Breitbart “News” and its fellow travelers do not belong to news organizations. There are no professional journalists there. They do not report. They do not sift and winnow. They rarely ask questions to which they do not already know the answers. They cherry-pick among news organizations’ reports, rumors or out-and-out fabrications, but that is for gloss. Their business is to circulate propaganda. And in this benighted age of low-cost internet access, they have a business model that works. By keeping their base in a state of simple frenzy, they win back, and back, and back their core of customers.
So, to take just one example this week, we are hearing the stories — but stories are all they are, since no one, not even Trump, knows what if anything he has in mind — that “Trump is now planning to restructure the Central Intelligence Agency, as he believes that the national intelligence office has become ‘politicized.’ The idea originated in a right-wing conspiracy theory explained on Fox News by a Breitbart author.”

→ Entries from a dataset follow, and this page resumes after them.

Lemma send_vote_all i args ps w (el := nextElection w) :
  (∀ id c, calls w !! id = Some c → (id < nextCall w)%nat) →
  let w' := foldl (send_vote i args) w ps in
  nodes w' = nodes w ∧ ballots w' = ballots w ∧ nextElection w' = el ∧
  (∀ id c, calls w !! id = Some c → calls w' !! id = Some c) ∧
  ∀ p, p ∈ ps → p ≠ i → ∃ id, calls w' !! id = Some (mkCall i p (ReqVote args el) None true).
Proof.
  unfold el. clear el. revert w. induction ps as [|p ps IH]; intros w Hf; simpl; [split_and!; try done; by intros p ?%elem_of_nil|].
  unfold send_vote at 2 4 6 8 10. destruct (Z.eqb_spec p i) as [->|Hne].
  - destruct (IH w Hf) as (H1 & H2 & H3 & H4 & H5). split_and!; try done. intros q [->|Hq]%elem_of_cons; [done|by apply H5].
  - set (w1 := add_call _ w). destruct (IH w1) as (H1 & H2 & H3 & H4 & H5).
    { intros id c. simpl. intros [[<- _]|[_ Hc%Hf]]%lookup_insert_Some; lia. }
    split_and!; try done.
    + intros id c Hc. apply H4. simpl. rewrite lookup_insert_ne; [done|]. apply Hf in Hc. lia.
    + intros q [->|Hq]%elem_of_cons Hqi; [|by apply H5]. exists (nextCall w). apply H4. simpl. apply lookup_insert_eq.
Qed.

(** One campaign of a contender: its term goes up by one, its request for votes is
    on the way to everyone, and it can campaign again. *)
Lemma campaign (n : nat) i l T w rf :
  contender n i l T w rf → ∃ w' rf',
    leads w w' ∧ contender n i l T w' rf' ∧ state rf' = Candidate ∧ currentTerm rf' = currentTerm rf + 1 ∧
    nodes w' = <[Z.to_nat i := rf']> (nodes w) ∧
    ∃ el, ballots w' !! el = Some 1 ∧
      ∀ p, 0 ≤ p < Z.of_nat n → p ≠ i → ∃ id, calls w' !! id =
        Some (mkCall i p (ReqVote (mkRequestVoteArgs (currentTerm rf') i (last_index l) (last_term l)) el) None true).
Proof.
  intros [Hr Hi Hl Hup Hrole Hoth]. pose proof (reachable_inv _ _ Hr) as Hinv. destruct (ci_nodes _ _ Hinv) as [_ Hns].
  destruct (Hns i rf Hi) as [Hwf Hme].
  destruct (ticker_election_wf _ rf Hwf) as (rf' & Et & Hwf' & Hrep & _ & Hme' & Hp' & Hs' & Hct & _ & Hd).
  injection Hrep as Hlogs _ _ _ _ _ _.
  set (args := mkRequestVoteArgs (currentTerm rf + 1) (me rf) (last_index (logs rf)) (last_term (logs rf))) in *.
  set (w0 := set_ballots (<[nextElection w := 1]> (ballots w)) (record (HCampaign i (rv_Term args) (rv_LastLogIndex args, rv_LastLogTerm args))
    (record (HVote i (rv_Term args) (rv_CandidateId args)) (set_node i rf' w)))).
  destruct (send_vote_all i args (seqZ 0 (peers rf')) w0) as (H1 & H2 & H3 & H4 & H5).
  { intros id c Hc. by apply (ci_calls _ _ Hinv) in Hc as [? _]. }
  set (w' := new_election (broadcast_vote i args (peers rf') w0)).
  assert (Hs : step (EvElection i) w = Next w') by (simpl; unfold step_election; rewrite Hi; simpl; by rewrite Et).
  assert (Hlead : leads w w').
  { apply (leads_step (EvElection i)); [|done]. simpl. rewrite Hi. unfold killed. rewrite Hup.
    pose proof (wf_timer _ _ Hwf) as Ht. rewrite decide_False in Ht by done. by rewrite Ht. }
  assert (Hnodes : nodes w' = <[Z.to_nat i := rf']> (nodes w)) by (simpl; unfold broadcast_vote; by rewrite H1).
  exists w', rf'. split_and!; try done.
  - constructor; try congruence; [by eapply leads_reachable|..].
    + rewrite Hnodes. by rewrite (nodes_insert _ _ rf), decide_True.
    + rewrite Hnodes. intros j x. rewrite (nodes_insert _ _ rf) by done. destruct (decide (i = j)); [congruence|]. apply Hoth.
  - exists (nextElection w). split; [simpl; unfold broadcast_vote; rewrite H2; simpl; apply lookup_insert_eq|].
    intros p Hp Hne. destruct (H5 p) as [id Hid]; [apply elem_of_seqZ; rewrite (wf_peers _ _ Hwf'); lia|done|].
    exists id. simpl. unfold broadcast_vote. rewrite Hid. unfold args. rewrite Hme, Hl, Hct. done.
Qed.
(* ===== verification/RaftWitness.v ===== *)
(** * Concrete runs for the properties of RaftProps.v

    The peers come out of runs of the cluster, so that every hypothesis of the
    properties is met by a state the code reaches. *)

From S2P Require Import Prelude RaftUtil RaftNode RaftLog RaftWf RaftOps RaftRepl RaftProps Cluster ElectionSafety.
Local Open Scope Z_scope.
Local Open Scope go_scope.

#[local] Existing Instance nat_codec.

Definition world_of (evs : list (Event nat)) : World nat :=
  match run evs (init_world 3) with Next w => w | _ => init_world 3 end.

Definition peer_of (evs : list (Event nat)) (i : Z) : Raft nat :=
  default (fresh_raft 3 i MakePersister) (nodes (world_of evs)).[i].

Lemma world_of_reachable evs : reachable 3 (world_of evs).
Proof.
  unfold world_of. destruct (run evs (init_world 3)) as [w| |] eqn:E; [|constructor..].
  by apply (run_reachable 3 evs (init_world 3)); [constructor|].
Qed.

Lemma peer_of_wf evs i : 0 ≤ i < 3 → raft_wf 3 (peer_of evs i).
Proof.
  intros Hi. unfold peer_of. pose proof (reachable_inv _ _ (world_of_reachable evs)) as Hinv.
  destruct (nodes (world_of evs)).[i] as [rf|] eqn:E; simpl; [|by apply Make_init]. by eapply node_wf.
Qed.

(** A peer with two committed commands that it has not applied yet, and an
    uncommitted third one. *)
Definition busy_events : list (Event nat) :=
  [EvElection 0; EvHandle 0; EvReturn 0; EvStart 0 (Some 1%nat); EvStart 0 (Some 2%nat);
   EvSend 0 1; EvHandle 2; EvReturn 2; EvStart 0 (Some 3%nat)].

Definition busy : Raft nat := peer_of busy_events 0.

(** The leader's AppendEntry to a fresh peer. *)
Definition busy_args : AppendEntryArgs nat :=
  mkAppendEntryArgs 1 0 0 0 [mkLogEntry (Some 1%nat) 1 1; mkLogEntry (Some 2%nat) 1 2] 1.

Definition blank : Raft nat := peer_of [] 1.

Lemma busy_args_wf : append_args_wf busy_args.
Proof. split; [|vm_compute; congruence]. simpl. repeat split; vm_compute; congruence. Qed.

Lemma RequestVote_spec_witness :
  ∃ rf' reply, RequestVote (mkRequestVoteArgs 7 2 3 1) busy = Some (rf', reply) ∧ rvr_VoteGranted reply = true ∧
    voteFor rf' = 2.
Proof.
  destruct (RequestVote_spec 3 (mkRequestVoteArgs 7 2 3 1) busy) as (rf' & reply & E & _ & _ & _ & _ & Hg & _);
    [apply peer_of_wf; lia|].
  exists rf', reply. split; [exact E|].
  assert (Hgr : rvr_VoteGranted reply = true).
  { revert E. vm_compute. intros E. injection E as _ <-. reflexivity. }
  split; [exact Hgr|]. apply Hg. exact Hgr.
Defined.

Lemma AppendEntry_spec_witness :
  ∃ rf' reply, AppendEntry busy_args blank = Some (rf', reply) ∧ aer_Success reply = true ∧
    entries_in (logs rf') (ae_Entries busy_args) ∧ commitIndex rf' = 1.
Proof.
  destruct (AppendEntry_spec 3 busy_args blank) as (rf' & reply & E & _ & _ & Hok);
    [apply peer_of_wf; lia|exact busy_args_wf|].
  destruct Hok as (_ & _ & Hiff & _ & Hs); [vm_compute; congruence|].
  assert (Hsucc : aer_Success reply = true).
  { apply Hiff. eexists. split; vm_compute; reflexivity. }
  exists rf', reply. split; [exact E|]. split; [exact Hsucc|]. split; [apply Hs; exact Hsucc|].
  revert E. vm_compute. intros E. injection E as <- _. reflexivity.
Defined.

Lemma AppendEntry_idempotent_witness :
  ∃ rf1 r1 rf2 r2, AppendEntry busy_args blank = Some (rf1, r1) ∧ AppendEntry busy_args rf1 = Some (rf2, r2) ∧
    logs rf2 = logs rf1.
Proof.
  eexists _, _.
  edestruct (AppendEntry_idempotent 3 busy_args blank) as (rf2 & r2 & E & _ & Hl & _);
    [apply peer_of_wf; lia|exact busy_args_wf|vm_compute; congruence|vm_compute; reflexivity|reflexivity|].
  exists rf2, r2. split; [vm_compute; reflexivity|]. split; [exact E|exact Hl].
Defined.

Lemma conflict_reply_accurate_witness :
  ∃ rf' reply, AppendEntry (mkAppendEntryArgs 2 1 3 2 [] 0) busy = Some (rf', reply) ∧
    aer_ConflictTerm reply = 1 ∧ aer_ConflictIndex reply = 1.
Proof.
  eexists _, _. split; [vm_compute; reflexivity|].
  edestruct (conflict_reply_accurate 3 (mkAppendEntryArgs 2 1 3 2 [] 0) busy) as [(H & _)|(e & c & _ & _ & H & _)];
    [apply peer_of_wf; lia|split; [exact I|vm_compute; congruence]|vm_compute; congruence..
    |vm_compute; reflexivity|reflexivity| |].
  - revert H. vm_compute. congruence.
  - split; reflexivity.
Defined.

Lemma leader_commit_rule_witness :
  ∃ rf', handleAppendReply 2 (mkAppendEntryArgs 1 0 0 0 (drop 1 (logs busy)) 2) (mkAppendEntryReply 1 true 0 0) busy = Some rf' ∧
    commitIndex busy < commitIndex rf' ∧ ∃ e, log_at (logs busy) (commitIndex rf') = Some e ∧ Term e = currentTerm busy.
Proof.
  destruct (leader_commit_rule 3 2 (mkAppendEntryArgs 1 0 0 0 (drop 1 (logs busy)) 2) (mkAppendEntryReply 1 true 0 0) busy)
    as (rf' & E & _ & _ & Hc); [apply peer_of_wf; lia|lia|intros _; vm_compute; congruence|].
  exists rf'. split; [exact E|]. destruct Hc as (_ & _ & _ & H1 & _ & H2); [|split; [exact H1|exact H2]].
  revert E. vm_compute. intros E. injection E as <-. vm_compute. congruence.
Defined.

Lemma crash_recovery_witness :
  ∃ rf', Make 3 (me busy) (persister busy) = Some rf' ∧ state rf' = Follower ∧ logs rf' = logs busy ∧ currentTerm rf' = 1.
Proof.
  destruct (crash_recovery 3 busy) as (rf' & E & _ & _ & Hs & Hl & Ht & _); [apply peer_of_wf; lia|].
  exists rf'. split; [exact E|]. split; [exact Hs|]. split; [exact Hl|]. apply Ht. vm_compute. reflexivity.
Defined.

Lemma applier_delivers_all_witness :
  ∃ rf' msgs, run_applier 3 busy = Some (rf', msgs) ∧ msgs = [CommandMsg (Some 1%nat) 1; CommandMsg (Some 2%nat) 2] ∧
    lastApplied rf' = 2.
Proof.
  destruct (applier_delivers_all 3 busy) as (rf' & msgs & E & _ & Ha & _);
    [apply peer_of_wf; lia|vm_compute; reflexivity|vm_compute; reflexivity|vm_compute; congruence|].
  exists rf', msgs. split; [exact E|]. split; [|exact Ha].
  revert E. vm_compute. intros E. injection E as _ <-. reflexivity.
Defined.

Lemma InstallSnapShot_term_not_durable_witness :
  ∃ rf' rf2, InstallSnapShot (mkInstallSnapShotArgs 9 1 0 0 None) busy = Some (rf', mkInstallSnapShotReply 1) ∧
    currentTerm rf' = 9 ∧ Make 3 (me rf') (persister rf') = Some rf2 ∧ currentTerm rf2 < 9.
Proof.
  destruct (InstallSnapShot_term_not_durable 3 (mkInstallSnapShotArgs 9 1 0 0 None) busy)
    as (rf' & rf2 & E & Ht & _ & E2 & Hlt);
    [apply peer_of_wf; lia|vm_compute; split; congruence|vm_compute; reflexivity|vm_compute; congruence|].
  exists rf', rf2. split; [exact E|]. split; [exact Ht|]. split; [exact E2|exact Hlt].
Defined.

(** A run that ends in the livelock: peer 0 led term 1, compacted what it had
    committed and then lost its leadership with an unreplicated entry; peer 1
    leads term 3 and backs off below peer 0's snapshot. *)
Definition livelock_events : list (Event nat) :=
  [EvElection 0; EvHandle 0; EvReturn 0; EvStart 0 (Some 1%nat); EvStart 0 (Some 2%nat);
   EvSend 0 1; EvHandle 2; EvReturn 2; EvSend 0 2; EvHandle 3; EvReturn 3; EvApply 0; EvApply 0;
   EvSnapshot 0 2 (Some [x00]); EvStart 0 (Some 3%nat);
   EvElection 2; EvHandle 5; EvReturn 5; EvStart 2 (Some 4%nat); EvSend 2 1; EvHandle 6;
   EvElection 1; EvHandle 8; EvReturn 8; EvSend 1 0; EvHandle 9; EvReturn 9].

Lemma livelock_stuck : stuck 3 0 2 (peer_of livelock_events 1) (peer_of livelock_events 0).
Proof.
  constructor; [apply peer_of_wf; lia|apply peer_of_wf; lia|vm_compute; first [reflexivity|congruence|split; congruence]..].
Qed.

Lemma backoff_livelock_witness :
  ∃ args fl' reply ld', doSendAppendEntry 0 (peer_of livelock_events 1) = Some (SendAppendEntry args) ∧
    AppendEntry args (peer_of livelock_events 0) = Some (fl', reply) ∧
    handleAppendReply 0 args reply (peer_of livelock_events 1) = Some ld' ∧ stuck 3 0 2 ld' fl'.
Proof.
  destruct (backoff_livelock 3 0 2 (peer_of livelock_events 1) (peer_of livelock_events 0) livelock_stuck)
    as (args & fl' & reply & ld' & H1 & H2 & H3 & H4 & _).
  exists args, fl', reply, ld'. split; [exact H1|]. split; [exact H2|]. split; [exact H3|exact H4].
Defined.
Definition OneClientAppend (me : Z) (ch : Choice) (cl : AppendClient) (r : option KVRes) : option (Act AppendClient) :=
  match a_pc cl, r with
  | ALoop, None =>
      if c_done ch then Some (Finish (mkClntRes (a_nok cl) (a_nmay cl)))
      else Some (Do (CallGet "k") (mkAppendClient AGet (a_i cl) (a_nok cl) (a_nmay cl)))
  | AGet, Some r =>
      match GetJson (A := list entry) r with
      | inl msg => Some (Fatalf msg)
      | inr (ver, es) =>
          let es := es ++ [mkEntry me (a_i cl)] in
          Some (Do (PutJson "k" es ver) (mkAppendClient APut (a_i cl) (a_nok cl) (a_nmay cl)))
      end
  | APut, Some (ResPut err) =>
      if decide (err = OK) then Some (Go (mkAppendClient ALoop (wrap_i64 (a_i cl + 1)) (wrap_i64 (a_nok cl + 1)) (a_nmay cl)))
      else if decide (err = ErrMaybe) then Some (Go (mkAppendClient ALoop (wrap_i64 (a_i cl + 1)) (a_nok cl) (wrap_i64 (a_nmay cl + 1))))
      else Some (Do (CallGet "k") (mkAppendClient AGet (a_i cl) (a_nok cl) (a_nmay cl)))
  | _, _ => None
  end.
End programs.

(** ** CheckAppends *)

(** The loop over the entries; [inl] is a Fatalf.  A key that is not there reads as 0. *)
Definition CheckAppends_entry (e : EntryN) (st : gmap Z Z * gmap Z Z) : string + gmap Z Z * gmap Z Z :=
  let '(expect, skipped) := st in
  let x := default 0 (expect !! e_Id e) in
  if e_N e <? x then inl "wrong expecting"
  else if x =? e_N e then inr (<[e_Id e := wrap_i64 (x + 1)]> expect, skipped)
  else
    let s := wrap_i64 (e_N e - x) in
    inr (<[e_Id e := wrap_i64 (e_N e + 1)]> expect, <[e_Id e := wrap_i64 (default 0 (skipped !! e_Id e) + s)]> skipped).

Fixpoint CheckAppends_entries (es : list EntryN) (st : gmap Z Z * gmap Z Z) : string + gmap Z Z * gmap Z Z :=
  match es with
  | [] => inr st
  | e :: es => match CheckAppends_entry e st with inl msg => inl msg | inr st => CheckAppends_entries es st end
  end.

(** The check of one client; [None]: index out of range. *)
Definition CheckAppends_client (skipped : gmap Z Z) (rs : list ClntRes) (c n : Z) : option (option string) :=
  r ← rs.[c];
  Some (if Nmaybe r <? default 0 (skipped !! c) then Some "skipped puts on server > maybe"
        else if wrap_i64 (Nok r + Nmaybe r) <? n then Some "puts on server > ok+maybe"
        else None).

Fixpoint CheckAppends_clients (skipped : gmap Z Z) (rs : list ClntRes) (l : list (Z * Z)) : option (option string) :=
  match l with
  | [] => Some None
  | (c, n) :: l =>
      v ← CheckAppends_client skipped rs c n;
      match v with Some msg => Some (Some msg) | None => CheckAppends_clients skipped rs l end
  end.

(** [Some msg]: Fatalf.  The clients are checked in the order of a map. *)
Definition CheckAppends (es : list EntryN) (nclnt : Z) (rs : list ClntRes) (ver : Tversion) : option (option string) :=
  let zeros : gmap Z Z := foldl (λ m i, <[i := 0]> m) ∅ (seqZ 0 nclnt) in
  match CheckAppends_entries es (zeros, zeros) with
  | inl msg => Some (Some msg)
  | inr (expect, skipped) =>
      if negb (wrap_i64 (go_len es + 1) =? wrap_i64 ver) then Some (Some "appends in val != puts on server")
      else CheckAppends_clients skipped rs (map_to_list expect)
  end.

(** ** What holds during a run *)

(** The numbers of the entries of client [me]. *)
Definition mine (me : Z) (es : list entry) : list Z := e_N <$> filter (λ e, e_Id e = me) es.

Lemma mine_app me a b : mine me (a ++ b) = mine me a ++ mine me b.
Proof. unfold mine. by rewrite filter_app, fmap_app. Qed.

(** Client [me] is in round [i], with [nok] puts that returned OK; [b] tells whether the
    entry of this round is there. *)
Definition progress (E : list entry) (me i nok : Z) (b : bool) : Prop :=
  ∃ old, mine me E = old ++ (if b then [i] else []) ∧ StronglySorted Z.lt old ∧ Forall (λ n, 0 ≤ n < i) old ∧
    0 ≤ i ∧ 0 ≤ nok ≤ go_len old.

Lemma progress_other E me me' i j nok b : me ≠ me' → progress E me i nok b → progress (E ++ [mkEntry me' j]) me i nok b.
Proof.
  intros Hne (old & E0 & H). exists old. split; [|done]. rewrite mine_app, E0. unfold mine. rewrite filter_cons_False by (simpl; congruence).
  rewrite filter_nil. simpl. by rewrite app_nil_r.
Qed.

Lemma progress_put E me i nok : progress E me i nok false → progress (E ++ [mkEntry me i]) me i nok true.
Proof.
  intros (old & E0 & H). exists old. split; [|done]. rewrite mine_app, E0, app_nil_r. unfold mine. by rewrite filter_cons_True.
Qed.

(** The next round. *)
Lemma progress_next E me i nok nok' b :
  progress E me i nok b → 0 ≤ nok' ≤ nok + (if b then 1 else 0) → progress E me (i + 1) nok' false.
Proof.
  intros (old & E0 & Hs & Hb & Hi & Hn) Hn'. exists (old ++ (if b then [i] else [])). rewrite app_nil_r. split; [done|].
  split_and!; [| |lia|lia|].
  - destruct b; [|by rewrite app_nil_r]. apply StronglySorted_app_2; [|done|repeat constructor].
    intros x y Hx Hy%list_elem_of_singleton. rewrite Forall_forall in Hb. subst. by apply Hb.
  - apply Forall_app. split; [eapply Forall_impl; [exact Hb|]; simpl; lia|]. destruct b; repeat constructor; lia.
  - unfold go_len in *. rewrite length_app. destruct b; simpl; lia.
Qed.

Section append_clients.
Context `{!Json (list entry)}.
Implicit Types (E es : list entry) (log : list Operation).

(** What a Get of the list returns: the list as it was at some time. *)
Definition list_read E (r : KVRes) : Prop := ∃ es, r = ResGet (json_marshal es) (go_len es + 1) OK ∧ es `prefix_of` E.

(** The counters count the puts of the log, but for one that the client has not counted. *)
Definition counted log (me : Z) (cl : AppendClient) (extra : option Err) : Prop :=
  a_i cl = a_nok cl + a_nmay cl ∧ a_nok cl = puts_with me OK log - one (extra = Some OK) ∧
  a_nmay cl = puts_with me ErrMaybe log - one (extra = Some ErrMaybe).

(** In PutJson: the list that was read is [es]. *)
Definition in_append E log (me : Z) (cl : AppendClient) (b : bool) (p : TPc) : Prop :=
  match p with
  | TPut _ cli _ args first reply =>
      cli = me ∧ pa_Key args = "k" ∧ counted log me cl None ∧
      ∃ es, es `prefix_of` E ∧ pa_Version args = go_len es + 1 ∧ pa_Value args = json_marshal (es ++ [mkEntry me (a_i cl)]) ∧
        (length es = length E → b = false) ∧ (reply = Some OK → b = true) ∧ (first = true → reply ≠ Some OK → b = false)
  | TLog _ op (ResPut e) => is_put me e op ∧ counted log me cl None ∧ (e = OK → b = true) ∧ (e = ErrVersion → b = false) ∧ (e = OK ∨ e = ErrVersion ∨ e = ErrMaybe)
  | TRet (ResPut e) => counted log me cl (Some e) ∧ (e = OK → b = true) ∧ (e = ErrVersion → b = false) ∧ (e = OK ∨ e = ErrVersion ∨ e = ErrMaybe)
  | _ => False
  end.

Definition in_read E (p : TPc) : Prop :=
  match p with
  | TGet _ _ _ args r => ga_Key args = "k" ∧ ∀ x, r = Some x → list_read E (res_of x)
  | TLog _ op r => in_Op (Input op) = 0 ∧ list_read E r
  | TRet r => list_read E r
  | _ => False
  end.

Definition appender_ok E log (me : Z) (cl : AppendClient + ClntRes) (p : TPc) : Prop :=
  match cl with
  | inr rs => p = TIdle ∧ ∃ cl, rs = mkClntRes (a_nok cl) (a_nmay cl) ∧ progress E me (a_i cl) (a_nok cl) false ∧ counted log me cl None
  | inl cl =>
      ∃ b, progress E me (a_i cl) (a_nok cl) b ∧
        match a_pc cl with
        | ALoop => b = false ∧ p = TIdle ∧ counted log me cl None
        | AGet => b = false ∧ in_read E p ∧ counted log me cl None
        | APut => in_append E log me cl b p
        end
  end.

Lemma list_read_app E e r : list_read E r → list_read (E ++ [e]) r.
Proof. intros (es & -> & Hp). exists es. split; [done|]. by apply prefix_app_r. Qed.

(** Another client's entry is added, and its puts are logged. *)
Lemma appender_other E E' log log' me me' cl p :
  me ≠ me' → E' = E ∨ (∃ j, E' = E ++ [mkEntry me' j]) → (∀ e, puts_with me e log' = puts_with me e log) →
  appender_ok E log me cl p → appender_ok E' log' me cl p.
Proof.
  intros Hne HE Hlog.
  assert (Hp : ∀ i nok b, progress E me i nok b → progress E' me i nok b).
  { intros i nok b. destruct HE as [->|[j ->]]; [done|by apply progress_other]. }
  assert (Hr : ∀ r, list_read E r → list_read E' r).
  { intros r. destruct HE as [->|[j ->]]; [done|apply list_read_app]. }
  assert (Hpre : ∀ es, es `prefix_of` E → es `prefix_of` E' ∧ (length es = length E' → length es = length E)).
  { intros es Hes. destruct HE as [->|[j ->]]; [done|]. split; [by apply prefix_app_r|]. rewrite length_app. apply prefix_length in Hes. simpl. lia. }
  assert (Hc : ∀ cl x, counted log me cl x → counted log' me cl x) by (intros c x; unfold counted; by rewrite !Hlog).
  destruct cl as [cl|rs]; simpl.
  - intros (b & H1 & H2). exists b. split; [by apply Hp|]. destruct (a_pc cl); [destruct H2 as (? & ? & ?); auto|..].
    + destruct H2 as (-> & H2 & H3). split_and!; [done| |auto]. destruct p; simpl in *; try done; [destruct H2; split; auto|destruct H2; split; auto|auto].
    + destruct p as [| |id cli st args f r|id op [|e]|[|e]]; simpl in *; try done.
      * destruct H2 as (-> & Hk & Hct & es & Hes & H3 & H4 & H5 & H6). split_and!; auto. exists es. destruct (Hpre es Hes). split_and!; auto; tauto.
      * destruct H2 as (? & ? & ?). split_and!; auto; tauto.
      * destruct H2 as (? & ?). split_and!; auto; tauto.
  - intros (-> & c & -> & H1 & H2). split; [done|]. exists c. split_and!; auto.
Qed.

(** ** What the points of the wrappers mean for a client *)

Lemma appender_put E log me cl id cli st args f r :
  appender_ok E log me (inl cl) (TPut id cli st args f r) →
  a_pc cl = APut ∧ ∃ b, progress E me (a_i cl) (a_nok cl) b ∧ in_append E log me cl b (TPut id cli st args f r).
Proof. intros (b & Hp & Hc). destruct (a_pc cl); [by destruct Hc as (_ & ? & _)|by destruct Hc as (_ & ? & _)|]. split; [done|]. by exists b. Qed.

Lemma appender_put_intro E log me cl b p :
  a_pc cl = APut → progress E me (a_i cl) (a_nok cl) b → in_append E log me cl b p → appender_ok E log me (inl cl) p.
Proof. intros Ec Hp Hi. exists b. rewrite Ec. done. Qed.

(** The put takes effect: the list grows by the client's entry. *)
Lemma appender_put_ok E log me cl id cli st args f r :
  appender_ok E log me (inl cl) (TPut id cli st args f r) → pa_Version args = go_len E + 1 →
  pa_Value args = json_marshal (E ++ [mkEntry me (a_i cl)]) ∧
  appender_ok (E ++ [mkEntry me (a_i cl)]) log me (inl cl) (TPut id cli st args f (Some OK)) ∧
  (f = false → appender_ok (E ++ [mkEntry me (a_i cl)]) log me (inl cl) (TPut id cli st args f r)).
Proof.
  intros (Ec & b & Hp & -> & Hk & Hct & es & Hes & Hv & Hval & H1 & H2 & H3)%appender_put Hver.
  assert (Hlen : length es = length E) by (unfold go_len in *; lia). assert (es = E) as -> by (by apply prefix_length_eq; [|lia]).
  rewrite (H1 Hlen) in Hp. apply progress_put in Hp. split; [done|].
  assert (Hin : ∀ r' f', (f' = true → r' = Some OK) → in_append (E ++ [mkEntry me (a_i cl)]) log me cl true (TPut id me st args f' r')).
  { intros r' f' Hr. split_and!; try done. exists E. split_and!; try done; [by apply prefix_app_r|rewrite length_app; simpl; lia|].
    intros Hf Hne. by destruct (Hne (Hr Hf)). }
  split; [|intros ->]; (eapply appender_put_intro; [done|done|]); by apply Hin.
Qed.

The Vortex has lined up with alacrity in recent days. Sean Hannity, who in 2008 claimed on national TV that Bill Ayers wrote Barack Obama’s Dreams from My Father (an assertion that could only have been made by someone unfamiliar with books written for grown-ups), spoke of the intelligence agencies’ belief that the Russian government of Vladimir Putin hacked American and transmitted disinformation “another liberal media fake news story that they’re all falling for.” Now that the line has changed, Breitbart goes big with the claim that “the Russian hacking story is ‘left-wing fake news’….Here are just 10 of the reasons the “Russian hacking” story is a sham — a left-wing twist on the red-baiting McCarthyism of the 1950s.” And Trump’s go-to rabbi of mayhem, Alex Jones, purveyor of 9/11 “truther” garbage (you know, the “inside job”), is sure that the CIA is lying now to cover up for the arch-demon Barack Obama.
The Joneses, the Bannons, the Hannitys are not lovers of freedom, democracy, justice or truth. Their cynicism is breathtaking. They believe in nothing but raw power, above all the power of their own braying. They believe in nothing else. Nothing. They are hatred incarnate in suits on the payrolls of billionaires.
So I will be exploring the Vortex this year, taking this as my resolution: We may not be interested in right-wing lunacy, but it’s interested in us, our republic and our capacity to know the truth. So we must know it to someday, somehow, set ourselves free.